CBD boom goes on but caution needed
Time to cement gains, become resilient to weather the storm ahead
WHILE development in Cape Town’s city centre was booming with projects under construction worth R4.3 billion, and planned or proposed development worth a further R8.1bn, more needed to be done to create a resilient CBD to weather the economic and political uncertainty facing the country.
This was the message from the Central City Improvement District (CCID) at its annual business breakfast in Cape Town yesterday.
CCID chairperson Rob Kane said just as the rest of the country was feeling the pressure of economic and political uncertainty, so was Cape Town’s traditional CBD.
“Now is the time to consolidate, and while we look proudly at our gains over the past few years as the central city, we also need to look towards both short-term and long-term survival and the best way to ensure it.

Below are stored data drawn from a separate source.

(** The transfers of the sender after one read, and after the whole loop. *)
Lemma onload_transfers job st :
  transfers (fst (onload job st)) =
  let chunk := firstn CHUNK_SIZE (skipn (job_offset job) (file_bytes (job_file job))) in
  let bytesSent := Z.of_nat (job_offset job + length chunk) in
  if (bytesSent <? file_size (job_file job))%Z
  then update_where (job_fileId job)
         (progress_update (percent_round bytesSent (file_size (job_file job))))
         (transfers st)
  else update_where (job_fileId job) completed_update (transfers st).
Proof.
  unfold onload. cbv zeta.
  destruct (Z.ltb_spec
              (Z.of_nat (job_offset job +
                 length (firstn CHUNK_SIZE (skipn (job_offset job) (file_bytes (job_file job))))))
              (file_size (job_file job))).
  - cbn [fst transfers updateTransfer set_transfers].
    by rewrite transfers_send_to_targets.
  - cbn [fst transfers updateTransfer set_transfers].
    rewrite transfers_send_to_targets.
    cbn [transfers updateTransfer set_transfers].
    rewrite transfers_send_to_targets.
    apply (update_where_after_progress (job_fileId job) completed_update). by eexists.
Qed.

Lemma onload_job job st job' st' :
  onload job st = (st', Some job') ->
  job_file job' = job_file job /\ job_fileId job' = job_fileId job /\
  job_targets job' = job_targets job /\
  (job_offset job < job_offset job' <= length (file_bytes (job_file job)))%nat.
Proof.
  unfold onload. cbv zeta.
  set (chunk := firstn CHUNK_SIZE (skipn (job_offset job) (file_bytes (job_file job)))).
  assert (Hc : length chunk =
               Nat.min CHUNK_SIZE (length (file_bytes (job_file job)) - job_offset job))
    by (unfold chunk; by rewrite length_take, length_drop).
  destruct (Z.ltb_spec (Z.of_nat (job_offset job + length chunk)) (file_size (job_file job)))
    as [Hlt | Hge]; [| done].
  intros [= <- <-]. cbn [job_file job_fileId job_targets job_offset].
  unfold file_size in Hlt. pose proof CHUNK_SIZE_pos.
  split_and!; try done; lia.
Qed.

Lemma pump_transfers (fuel : nat) : forall job st,
  (length (file_bytes (job_file job)) - job_offset job < fuel)%nat ->
  transfers (fst (pump fuel job st)) =
  update_where (job_fileId job) completed_update (transfers st).
Proof.
  induction fuel as [| fuel IH]; intros job st Hf; [lia |].
  rewrite pump_S. pose proof (onload_transfers job st) as Ht. cbv zeta in Ht.
  destruct (onload job st) as [st' [job' |]] eqn:Eo.
  - destruct (onload_job job st job' st' Eo) as (Hfile & Hid & _ & Hoff & Hoff').
    assert (Hlt : (Z.of_nat (job_offset job +
                     length (firstn CHUNK_SIZE (skipn (job_offset job) (file_bytes (job_file job)))))
                   <? file_size (job_file job))%Z = true).
    { unfold onload in Eo. cbv zeta in Eo.
      destruct (_ <? _)%Z; [done | discriminate]. }
    rewrite Hlt in Ht. cbn [fst] in Ht.
    rewrite IH by (rewrite Hfile; lia).
    rewrite Hid, Ht.
    apply (update_where_after_progress (job_fileId job) completed_update). by eexists.
  - assert (Hge : (Z.of_nat (job_offset job +
                     length (firstn CHUNK_SIZE (skipn (job_offset job) (file_bytes (job_file job)))))
                   <? file_size (job_file job))%Z = false).
    { unfold onload in Eo. cbv zeta in Eo.
      destruct (_ <? _)%Z; [discriminate | done]. }
    rewrite Hge in Ht. exact Ht.
Qed.
(** The new heading is shorter and the stored one starts with it. *)
Lemma reconciled_shorter :
  ci_prefix Y X → length Y < length X →
  reconciled X Y pc n1 t1 n2 t2 Y
    ("will use newly found, shorter heading '" ++ Y ++ "'") [].
Proof.
  intros Hpre Hlen.
  assert (Hne : Py.lower X ≠ Py.lower Y).
  { intros H. apply (f_equal length) in H. rewrite !lower_length in H. lia. }
  reconcile ltac:(rewrite (decide_False _ _ Hne);
                  rewrite decide_True by (by apply find_zero);
                  rewrite addWarning_ok; cbn [mbind result_bind];
                  unfold ProcessComment.storeHeading; rewrite HY;
                  reflexivity).
Qed.

(** Neither heading starts with the other. *)
Lemma reconciled_conflict :
  ¬ ci_prefix X Y → ¬ ci_prefix Y X →
  reconciled X Y pc n1 t1 n2 t2 X []
    ("heading '" ++ Y ++ "' different from previous files' heading '"
     ++ X ++ "'" ++ ["010"%char]).
Proof.
  intros Hxy Hyx.
  assert (Hne : Py.lower X ≠ Py.lower Y).
  { intros H. apply Hxy. unfold ci_prefix. rewrite H. apply startswith_refl. }
  reconcile ltac:(rewrite (decide_False _ _ Hne);
                  rewrite decide_False by (by rewrite find_zero);
                  rewrite decide_False by (by rewrite find_zero);
                  rewrite addError_ok; cbn [mbind result_bind];
                  reflexivity).
Qed.

End Reconcile.

Lemma ci_prefix_length a b : ci_prefix a b → length a ≤ length b.
Proof.
  intros H%startswith_length. by rewrite !lower_length in H.
Qed.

“It’s time not to think so much in terms first of supply and then demand, but to look carefully first at where demand lies.”

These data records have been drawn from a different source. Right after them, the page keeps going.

(** C4, as the code has it: a PUT that succeeds removes exactly the entries
    whose key contains the first [/]-separated segment of the url (stated for
    a non-empty segment), a DELETE that succeeds removes exactly those whose
    key contains the last segment, a write that fails removes nothing, and a
    POST never touches the cache. *)
Theorem writes_evict_keys_containing_segment (server : Server)
    (url_put url_delete url_post : string) (body : JsVal) (config : Config)
    (w : World) (segment : string) :
  first_segment (split "/" url_put) = Some segment ->
  segment <> "" ->
  (forall response w1,
      api_put server url_put body config w = (Ok response, w1) ->
      fst (apiWrapper_put server url_put body config w) = Ok (res_data response)
      /\ forall key,
           cache (snd (apiWrapper_put server url_put body config w)) !! key
           = if includes key segment then None else cache w !! key)
  /\ (forall response w1,
      api_delete server url_delete config w = (Ok response, w1) ->
      fst (apiWrapper_delete server url_delete config w) = Ok (res_data response)
      /\ exists resourceId,
           pop_segment (split "/" url_delete) = Some resourceId
           /\ forall key,
                cache (snd (apiWrapper_delete server url_delete config w)) !! key
                = if includes key resourceId then None else cache w !! key)
  /\ (forall error w1,
      api_put server url_put body config w = (Throw error, w1) ->
      cache (snd (apiWrapper_put server url_put body config w)) = cache w)
  /\ (forall error w1,
      api_delete server url_delete config w = (Throw error, w1) ->
      cache (snd (apiWrapper_delete server url_delete config w)) = cache w)
  /\ cache (snd (apiWrapper_post server url_post body config w)) = cache w.
Proof.
  intros Hseg _.
  pose proof (api_call_cache 2 server (with_request PUT url_put body config) w) as Hput.
  change (api_call 2 server (with_request PUT url_put body config) w)
    with (api_put server url_put body config w) in Hput.
  pose proof (api_call_cache 2 server
                (with_request DELETE url_delete (cfg_data config) config) w) as Hdel.
  change (api_call 2 server (with_request DELETE url_delete (cfg_data config) config) w)
    with (api_delete server url_delete config w) in Hdel.
  split; [| split; [| split; [| split]]].
  - intros response w1 E. unfold apiWrapper_put, bind, act, ret.
    rewrite E in Hput |- *. cbn [fst snd] in *. rewrite Hseg. cbn [hole].
    split; [reflexivity |].
    intros key. rewrite evict_lookup, Hput. reflexivity.
  - intros response w1 E. unfold apiWrapper_delete, bind, act, ret.
    rewrite E in Hdel |- *. cbn [fst snd] in *.
    split; [reflexivity |].
    destruct (pop_segment (split "/" url_delete)) as [resourceId |] eqn:Hpop.
    + exists resourceId. split; [reflexivity |].
      intros key. cbn [hole]. rewrite evict_lookup, Hdel. reflexivity.
    + exfalso. unfold pop_segment in Hpop. apply last_None in Hpop.
      exact (split_nonempty _ _ Hpop).
  - intros error w1 E. unfold apiWrapper_put, bind. rewrite E in Hput |- *. exact Hput.
  - intros error w1 E. unfold apiWrapper_delete, bind. rewrite E in Hdel |- *. exact Hdel.
  - apply apiWrapper_post_cache.
Qed.

Lemma writes_evict_keys_containing_segment_witness :
  let server := Scenario.always 200 Scenario.books in
  let w1 := snd (apiWrapper_get server "/books" empty_config Scenario.start) in
  let w2 := snd (apiWrapper_get server "/issues" empty_config w1) in
  let run := apiWrapper_put server "books/42" Scenario.books empty_config w2 in
  first_segment (split "/" "books/42") = Some "books"
  /\ "books" <> ""
  /\ cache (snd run) !! cacheKey "/books" empty_config = None
  /\ cache (snd run) !! cacheKey "/issues" empty_config
     = cache w2 !! cacheKey "/issues" empty_config.
Proof.
  intros server w1 w2 run.
  assert ("books" <> "") as Hne by discriminate.
  split; [reflexivity |]. split; [exact Hne |].
  destruct (writes_evict_keys_containing_segment server "books/42" "/books/42" "/books"
              Scenario.books empty_config w2 "books" eq_refl Hne) as [Hput _].
  edestruct (Hput _ _ eq_refl) as [_ Hkeys].
  split; [exact (Hkeys (cacheKey "/books" empty_config))
         | exact (Hkeys (cacheKey "/issues" empty_config))].
Defined.

(** C4, as stated, fails: with the list of books and issue 42 cached, a
    successful [DELETE /books/42] keeps the [/books] entry and removes the
    entry of the unrelated [/issues/42]. *)
Lemma writes_evict_prefix_counterexample :
  let server := Scenario.always 200 Scenario.books in
  let w1 := snd (apiWrapper_get server "/books" empty_config Scenario.start) in
  let w2 := snd (apiWrapper_get server "/issues/42" empty_config w1) in
  let run := apiWrapper_delete server "/books/42" empty_config w2 in
  fst run = Ok Scenario.books
  /\ cache w2 !! "GET_/books_{}" = Some {| data := Scenario.books; timestamp := 1010 |}
  /\ cache w2 !! "GET_/issues/42_{}" = Some {| data := Scenario.books; timestamp := 1020 |}
  /\ cache (snd run) !! "GET_/books_{}" = Some {| data := Scenario.books; timestamp := 1010 |}
  /\ cache (snd run) !! "GET_/issues/42_{}" = None.
Proof. repeat split; reflexivity. Qed.

(** ** What a run adds to the trace *)

Lemma adapter_trace (server : Server) (client : Client) (config : Config)
    (w w' : World) (r : Result Response) :
  adapter server client config w = (r, w') ->
  trace w' = trace w ++ [Sent client config]
  /\ localStorage w' = localStorage w
  /\ sent w' = S (sent w).
Proof. intros E. apply adapter_snd in E. subst w'. repeat split. Qed.

Lemma report_trace (status : option Z) (code : option string) (message : JsVal)
    (w : World) :
  trace (report status code message w)
  = trace w ++ [Toast (kind_toast (spec_kind status code) message)].
Proof.
  rewrite report_table. destruct (spec_kind status code); reflexivity.
Qed.

Lemma refresh_trace (server : Server) (originalRequest : Config) (w : World) :
  trace (snd (refresh server originalRequest w)) = trace w ++ refresh_events w.
Proof.
  rewrite refresh_unfold. unfold refresh_outcome, refresh_events.
  destruct (getItem "refreshToken" w) as [t |]; [| symmetry; apply app_nil_r].
  destruct (String.eqb t ""); [symmetry; apply app_nil_r |].
  destruct (adapter server GlobalAxios (refresh_request t) w) as [[response | e |] w1] eqn:E;
    apply adapter_snd in E; subst w1; [| reflexivity | reflexivity].
  destruct (res_data response); reflexivity.
Qed.

Lemma handleAuthFailure_trace (w : World) : trace (handleAuthFailure w) = trace w.
Proof. reflexivity. Qed.

Lemma classified_world (error : JsError) (w : World) :
  trace (snd (classified error w))
  = trace w ++ [Toast (kind_toast (spec_kind (err_status error) (err_code error))
                         (error_message error))].
Proof. unfold classified. cbn [snd]. apply report_trace. Qed.

(** [since w w' = evs], by chasing the trace of [w'] back to that of [w]
    through the equations at hand. *)
Ltac chase_trace :=
  apply since_app; rewrite ?classified_world; cbn [snd];
  rewrite ?handleAuthFailure_trace;
  repeat match goal with
         | H : trace ?x = _ |- context [trace ?x] => rewrite H
         end;
  rewrite <- ?app_assoc, ?app_nil_r; reflexivity.

(** The run of a request that carries the marker: one round trip, and one
    toast if it is rejected. *)
Lemma api_call_marked_run (server : Server) (request : Config) (w : World) :
  cfg_retry request = true ->
  api_call 1 server request w
  = match adapter server ApiInstance (request_interceptor request w) w with
    | (Throw error, w') => classified error w'
    | settled => settled
    end.
Proof.
  intros Hm. rewrite api_call_unfold.
  destruct (adapter server ApiInstance (request_interceptor request w) w)
    as [[response | error |] w1] eqn:E; try reflexivity.
  rewrite on_rejected_unfold.
  apply adapter_throw_config in E. unfold refreshable.
  rewrite E, request_interceptor_retry, Hm, andb_false_r. reflexivity.
Qed.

CCID chief executive Tasso Evangelinos, with reference to the city’s recent incorporation into the Rockefeller foundation’s 100 Resilient Cities programme, said: “Over the past five years, we’ve been publishing our annual investment guide, ‘The State of Cape Town Central City Report’, in which we’ve collated data on investment and trends that have surfaced in terms of our area.

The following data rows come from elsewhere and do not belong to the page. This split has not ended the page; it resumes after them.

(** * StockSense: stock-health calculator and settings lookup

    A shallow embedding of [app/lib/settings.server.ts] (the calculator
    [getStockStatus] / [calculateSuggestedQuantity] and the settings lookup
    [getAppSettings]) and of the settings part of the [loader] in
    [app/routes/app.settings.tsx]; then of the code around them: the [action]
    of the settings page, the aggregation of inventory and sales and the
    reorder list of the purchase orders page, and the analytics of the
    dashboard in [app/routes/app._index.tsx].

    A JavaScript [number] is an IEEE 754 binary64 value, modelled by Rocq's
    primitive [float]; [+], [-], [*], [/], [<], [<=] are the primitive
    binary64 operations.  General facts are proved through the standard
    library's specification of those operations ([SpecFloat]), by giving
    every number its exact value as an integer multiple of 2^-1074. *)

From Stdlib Require Import QArith Qround Qminmax.
From stdpp Require Import gmap strings.
From Stdlib Require Import ZArith Lia Bool Floats Sorted Permutation.

Close Scope Q_scope.
Set Warnings "-inexact-float".

(** ** Part I: definitions *)

(** *** Exact values of binary64 numbers *)

Local Open Scope Z_scope.

(** Values are counted in units of 2^-1074, the smallest positive binary64
    number, so every finite number has an integer value.  [unit_val] is the
    value of 1.0, and [inf_val], the value of 2^1024, stands for infinity: it
    is the first power of two that is too large for a finite binary64
    number. *)
Definition unit_val : Z := 2 ^ 1074.

Definition inf_val : Z := 2 ^ 2098.

(** [rne m n] is [m / 2^n] rounded to the nearest integer, ties to even. *)
Definition rne (m n : Z) : Z :=
  let q := m / 2 ^ n in
  match 2 * (m mod 2 ^ n) ?= 2 ^ n with
  | Lt => q
  | Eq => if Z.even q then q else q + 1
  | Gt => q + 1
  end.

(** [RN m e] is the value of the binary64 number nearest to [m * 2^e]
    (for [m >= 0]): 53 significant bits, gradual underflow, overflow to
    infinity. *)
Definition RN (m e : Z) : Z :=
  let E := fexp prec emax (Zdigits2 m + e) in
  Z.min inf_val (rne m (E - e) * 2 ^ (E + 1074)).

(** Rounding of a signed quantity. *)
Definition sRN (z e : Z) : Z := if z <? 0 then - RN (- z) e else RN z e.

(** The least multiple of [unit_val] (the least integer) not below [V]. *)
Definition ceilZ (V : Z) : Z := - ((- V) / unit_val) * unit_val.

(** The shift register of [SpecFloat] after [k] right shifts of [M]. *)
Definition mk_rec (M k : Z) : shr_record :=
  {| shr_m := M / 2 ^ k;
     shr_r := 2 ^ k <=? 2 * (M mod 2 ^ k);
     shr_s := negb (M mod 2 ^ k =? 0) && negb (2 * (M mod 2 ^ k) =? 2 ^ k) |}.

Definition SFval (x : spec_float) : Z :=
  match x with
  | S754_zero _ => 0
  | S754_infinity s => cond_Zopp s inf_val
  | S754_nan => 0
  | S754_finite s m e => cond_Zopp s (Zpos m * 2 ^ (e + 1074))
  end.

Definition is_number (x : spec_float) : Prop := x <> S754_nan.

Definition valid_number (x : spec_float) : Prop :=
  valid_binary x = true /\ is_number x.

(** [r] is a valid number of sign [s] and magnitude [V]. *)
Definition rounds_to (s : bool) (V : Z) (r : spec_float) : Prop :=
  valid_binary r = true /\
  match r with
  | S754_zero s' => s' = s /\ V = 0
  | S754_finite s' m e => s' = s /\ V = Zpos m * 2 ^ (e + 1074)
  | S754_infinity s' => s' = s /\ V = inf_val
  | S754_nan => False
  end.

(** *** The JavaScript built-ins used by the source *)

(** [Math.ceil]: NaN, infinities and zeros are returned as they are, a number
    with no fractional bits too; otherwise the ceiling of the quotient is
    converted back, keeping the sign for a zero result (so that
    [Math.ceil(-0.5)] is [-0]). *)
Definition SFceil (x : spec_float) : spec_float :=
  match x with
  | S754_finite s m e =>
      if 0 <=? e then x
      else binary_normalize prec emax (- (cond_Zopp (negb s) (Zpos m) / 2 ^ (- e))) 0 s
  | _ => x
  end.

Local Close Scope Z_scope.
Local Open Scope float_scope.

Definition Math_ceil (x : float) : float := SF2Prim (SFceil (Prim2SF x)).

(** [Math.max] of two arguments: NaN if either is NaN, and [+0] is larger
    than [-0]. *)
Definition Math_max (x y : float) : float :=
  if is_nan x || is_nan y then nan
  else if x <? y then y
  else if y <? x then x
  else if get_sign x then y else x.

Definition Infinity : float := infinity.

(** JavaScript's [x > y]. *)
Notation "x >? y" := (ltb y x) (at level 70, only parsing) : float_scope.

(** [x] is not NaN; its exact value; [x] is neither NaN nor infinite. *)
Definition is_num (x : float) : Prop := is_number (Prim2SF x).

Definition val (x : float) : Z := SFval (Prim2SF x).

Definition is_fin (x : float) : Prop :=
  is_num x /\ (- inf_val < val x < inf_val)%Z.

(** [y] is [x] rounded up: the least integer-valued number not below [x]. *)
Definition rounded_up (x y : float) : Prop :=
  (val x <= val y < val x + unit_val)%Z /\ (unit_val | val y)%Z.

(** *** app/lib/settings.server.ts: the calculator *)

Record AppSettingsType := {
  stockCoverageDays : float;
  lowStockThreshold : float;
  mediumStockThreshold : float;
  reorderPoint : float;
  emailNotifications : bool
}.

(** The local constant [daysOfStock] of [getStockStatus]. *)
Definition daysOfStock (currentStock salesVelocity : float) : float :=
  if salesVelocity >? 0 then currentStock / salesVelocity else Infinity.

Definition getStockStatus (currentStock salesVelocity : float)
    (settings : AppSettingsType) : string :=
  let daysOfStock :=
    if salesVelocity >? 0 then currentStock / salesVelocity else Infinity in
  if daysOfStock <? lowStockThreshold settings then "low"
  else if daysOfStock <? mediumStockThreshold settings then "medium"
  else "good".

Definition calculateSuggestedQuantity (currentStock salesVelocity : float)
    (settings : AppSettingsType) : float :=
  if salesVelocity <=? 0 then 0
  else
    let targetStock := Math_ceil (salesVelocity * stockCoverageDays settings) in
    let suggestedQuantity := Math_max 0 (targetStock - currentStock) in
    (* Apply safety buffer *)
    Math_ceil (suggestedQuantity * (1 + reorderPoint settings)).

(** The default values written by [getAppSettings]. *)
Definition defaultSettings : AppSettingsType :=
  {| stockCoverageDays := 30;
     lowStockThreshold := 7;
     mediumStockThreshold := 14;
     reorderPoint := 0.1;
     emailNotifications := true |}.

(** *** The calculator as the specification words it *)

(** The exact value of a binary64 number, as a rational. *)
Definition exact_value (x : float) : Q := Qmake (val x) (Z.to_pos unit_val).

(** Steps 2 to 4 of the reorder computation in exact rational arithmetic, the
    way the worked reorder example of the specification evaluates them. *)
Definition exact_suggestedQuantity
    (currentStock salesVelocity stockCoverageDays reorderPoint : Q) : Z :=
  let targetStock := Qceiling (salesVelocity * stockCoverageDays)%Q in
  let rawSuggestion := Qmax 0 (inject_Z targetStock - currentStock)%Q in
  let finalSuggestion := Qceiling (rawSuggestion * (1 + reorderPoint))%Q in
  finalSuggestion.

(** The classification in exact rational arithmetic: the days of stock are the
    quotient for a positive velocity and infinite for a zero velocity, which is
    good whatever the thresholds. *)
Definition exact_stockStatus
    (currentStock salesVelocity lowStockThreshold mediumStockThreshold : Q) : string :=
  if Qle_bool salesVelocity 0 then "good"
  else
    let daysOfStock := (currentStock / salesVelocity)%Q in
    if negb (Qle_bool lowStockThreshold daysOfStock) then "low"
    else if negb (Qle_bool mediumStockThreshold daysOfStock) then "medium"
    else "good".

(** The constraints of the data model on a settings record. *)
Definition valid_settings (s : AppSettingsType) : bool :=
  (1 <=? stockCoverageDays s) && (stockCoverageDays s <=? 365) &&
  (0 <? lowStockThreshold s) &&
  (lowStockThreshold s <? mediumStockThreshold s) &&
  (0 <=? reorderPoint s) && (reorderPoint s <=? 1).

(** *** app/lib/settings.server.ts: the settings lookup *)

Module Prisma.

(** [model AppSettings] of the Prisma schema.  JavaScript reads every numeric
    column as a [number]. *)
Record AppSettings := {
  id : string;
  shop : string;
  stockCoverageDays : float;
  lowStockThreshold : float;
  mediumStockThreshold : float;
  reorderPoint : float;
  emailNotifications : bool;
  createdAt : Z;
  updatedAt : Z
}.

(** The [data] argument of [db.appSettings.create]. *)
Record AppSettingsCreateInput := {
  data_shop : string;
  data_stockCoverageDays : float;
  data_lowStockThreshold : float;
  data_mediumStockThreshold : float;
  data_reorderPoint : float;
  data_emailNotifications : bool
}.

End Prisma.

(** Modelled from the spec: [db] of app/db.server.ts, the Prisma client, is
    not among the sources; it is the settings-configuration store of the
    specification, with at most one record per shop.  The store holds the
    [AppSettings] table indexed by its unique column [shop], the clock behind
    [now()] and the generator behind [cuid()]. *)
Record Db := {
  appSettings : gmap string Prisma.AppSettings;
  clock : Z;
  cuid : nat -> string;
  serial : nat
}.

“We now want investors interested in the CBD to use this body of work to look cross-sectorally to make the best investment decisions not only for themselves in the short-term, but in how we can all work together to ensure that opportunities continue into the future.”
Carola Koblitz, communications and marketing manager at CCID and author and editor of the publication, reflected on the results of the 2016 report and provided an update on trends over the last six months. “We’re starting to see a consolidation in the central city in terms of growth over the past few years equally across a number of sectors – from commercial property and the development of new residential property, to the changing face of retail.”
Koblitz said the residential market seemed to have cooled off.
On rentals in the city centre, Koblitz said there was a slight decline in the cost of monthly rentals with more units available for rent than in December. “We have 230 units to rent in the CBD versus 112 in December. We’ve also seen a slight decline in average monthly rentals from R15 081 to R14 000 for a one-bedroom.”